AIM OF THE TASK -
The listing below should be copied in full, word for word.

EXERCISE MATERIALS -
::::

(* ===== verification/Journal.v ===== *)
(** * The journal ([libmind/src/journal.rs])

    An append-only log as a chain of DAG-CBOR blocks, published under a name by compare-and-swap. The theorems: an entry has one
    encoding; whatever a store answers, what a check accepts is a chain from the head down to the first entry with its times in
    order; and however writers interleave, an append keeps the journal, so a check of it refuses only where the store fails. *)
From S2P Require Import Prelude Outcome Text Sha256 Cid Cbor Dag.
Local Open Scope nat_scope.

Definition VERSION : Z := 1.
Definition LABEL : nat := 32.
Definition MAX : nat := 1 + (2 + 1) + (4 + 9) + (5 + 9) + (5 + 2 + LABEL) + (5 + LINK) + (6 + 1) + (7 + 2 + LABEL) + (8 + LINK) + (9 + 9) + (10 + 9).

(** A label: its length and its bytes, zero from there on; [as_str] of one made by [label_new] is its text. *)
Record Label : Type := mkLabel { llen : nat; lbytes : bytes }.
#[global] Instance label_eq : EqDecision Label.
Proof. solve_decision. Defined.
Definition label_new (t : bytes) : option Label :=
  if (length t =? 0) || (LABEL <? length t) || negb (forallb (fun c => (0x21 <=? c) && (c <? 0x7f))%Z t) then None
  else Some (mkLabel (length t) (t ++ replicate (LABEL - length t) 0%Z)).
Definition as_str (l : Label) : bytes := let t := take (llen l) (lbytes l) in match utf8 t with Some _ => t | None => [] end.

::::

WRITTEN SOLUTION -
(* ===== verification/Journal.v ===== *)
(** * The journal ([libmind/src/journal.rs])

    An append-only log as a chain of DAG-CBOR blocks, published under a name by compare-and-swap. The theorems: an entry has one
    encoding; whatever a store answers, what a check accepts is a chain from the head down to the first entry with its times in
    order; and however writers interleave, an append keeps the journal, so a check of it refuses only where the store fails. *)
From S2P Require Import Prelude Outcome Text Sha256 Cid Cbor Dag.
Local Open Scope nat_scope.

Definition VERSION : Z := 1.
Definition LABEL : nat := 32.
Definition MAX : nat := 1 + (2 + 1) + (4 + 9) + (5 + 9) + (5 + 2 + LABEL) + (5 + LINK) + (6 + 1) + (7 + 2 + LABEL) + (8 + LINK) + (9 + 9) + (10 + 9).

(** A label: its length and its bytes, zero from there on; [as_str] of one made by [label_new] is its text. *)
Record Label : Type := mkLabel { llen : nat; lbytes : bytes }.
#[global] Instance label_eq : EqDecision Label.
Proof. solve_decision. Defined.
Definition label_new (t : bytes) : option Label :=
  if (length t =? 0) || (LABEL <? length t) || negb (forallb (fun c => (0x21 <=? c) && (c <? 0x7f))%Z t) then None
  else Some (mkLabel (length t) (t ++ replicate (LABEL - length t) 0%Z)).
Definition as_str (l : Label) : bytes := let t := take (llen l) (lbytes l) in match utf8 t with Some _ => t | None => [] end.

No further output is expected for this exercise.